LN(T1-t1/T2-t1)=U*A*time/MC

Where:

T1 = intial temperature o the batch
t1 = temperature of vaporizing medium
T2 = batch temperature at "time"
M = mass in the reactor
C = specific heat of fluid in the reactor

So from these assumptions, can I use the data in my first post to rearrange to get U? Is an isothermal process a good assumption in this case?

The jacket fluid is water and water is in the jacket.

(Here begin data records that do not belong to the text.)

(** C3, as the code has it.  The selection is cut at the fixed number 50,
    which is floor(1000 / 20): it is exactly the first
    min(50, number of churned customers) rows among the rows of the table
    labelled churned, in the order of the table; it holds only churned
    customers of the table and at most 50 of them, holds every churned
    customer when there are no more than 50, and is not sorted by score
    (customers "A" and "B" of the sample are selected in this order with
    scores 0 and 100). *)
Theorem selection_is_first_fifty_churned (table : list scored) :
  Z.to_nat (Qfloor (1000 / 20)) = 50%nat /\
  top_50_churned table
  = firstn (Nat.min 50 (List.length
                          (filter (fun r => churned (summary r) =? 1) table)))
           (filter (fun r => churned (summary r) =? 1) table) /\
  (exists rest,
      filter (fun r => churned (summary r) =? 1) table
      = top_50_churned table ++ rest) /\
  (forall r, In r (top_50_churned table) ->
             In r table /\ churned (summary r) = 1) /\
  (Z.of_nat (List.length (filter (fun r => churned (summary r) =? 1) table))
   <= 50 ->
   forall r, In r table -> churned (summary r) = 1 ->
             In r (top_50_churned table)) /\
  (List.length (top_50_churned table) <= 50)%nat /\
  map (fun r => cust_id (summary r)) (pipeline two_churned) = ["A"; "B"] /\
  Forall2 is_fin (map score (pipeline two_churned)) [0%Q; 100%Q].
Proof.
  unfold top_50_churned, loc_churned.
  split; [reflexivity |].
  split; [apply head_length_min |].
  split; [apply head_prefix |].
  split; [| split; [| split; [apply firstn_le_length |]]].
  - intros r Hr. apply head_in in Hr.
    apply filter_In in Hr. destruct Hr as [Hin Hc].
    split; [exact Hin | apply Z.eqb_eq, Hc].
  - intros Hlen r Hr Hc. unfold head. rewrite firstn_all2 by lia.
    apply filter_In. split; [exact Hr | apply Z.eqb_eq, Hc].
  - split; [reflexivity |].
    repeat constructor; vm_compute; reflexivity.
Qed.

(** ** Coupon *)



(** ** The five-customer scenario *)

(** C9, counterexample.  In the population of the five listed customers
    the customer with 13 transactions and amount 857 has the score 0, which
    is not within 0.01 of 25.57. *)
Lemma five_customer_minimum_scores_zero :
  In fm1116 first_five /\
  nr_of_transactions fm1116 = 13 /\ amount_spent fm1116 = 857 /\
  is_fin (score (score_row first_five fm1116)) 0 /\
  ~ (exists q, score (score_row first_five fm1116) = Fin q /\
               (2556 # 100 <= q <= 2558 # 100)%Q).
Proof.
  split; [simpl; tauto |].
  split; [reflexivity |]. split; [reflexivity |].
  split; [vm_compute; reflexivity |].
  intros [q [Hq [Hlo _]]]. vm_compute in Hq. injection Hq as <-.
  vm_compute in Hlo. apply Hlo. reflexivity.
Qed.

Please review and comment.

Thanks
 

There is a "Plant Notebook" article in the ChE issue of May 1989 titled How to predict batch-reactor heating and cooling by John McEwan, and another in the ChE issue of September 1996, titled Estimating Batch reactor heating or cooling time by V.V. Mahajani, both articles dealing with jacketed reactors, probably providing answers to your query.
 
RJB32482,

No, use the “Coil-in-Tank or Jacketed Vessel, Nonisothermal Cooling Medium equation”:

LN((T1 – t1)/(T2 – t1) = wc/MC((K2 – 1)/K2)[θ]

K2 = exp(UA/wc)

In Kern, he left out that this also applies to a Jacketed Vessel (compare to the Nonisothermal Heating Medium equation on the previous page).

The equation can be rearranged to get U, you just have to go thru K2 to get it. Plot LN((T1 – t1)/(T2 – t1) versus [θ] in Excel. Regress the data to get the slope and use that to calculate U.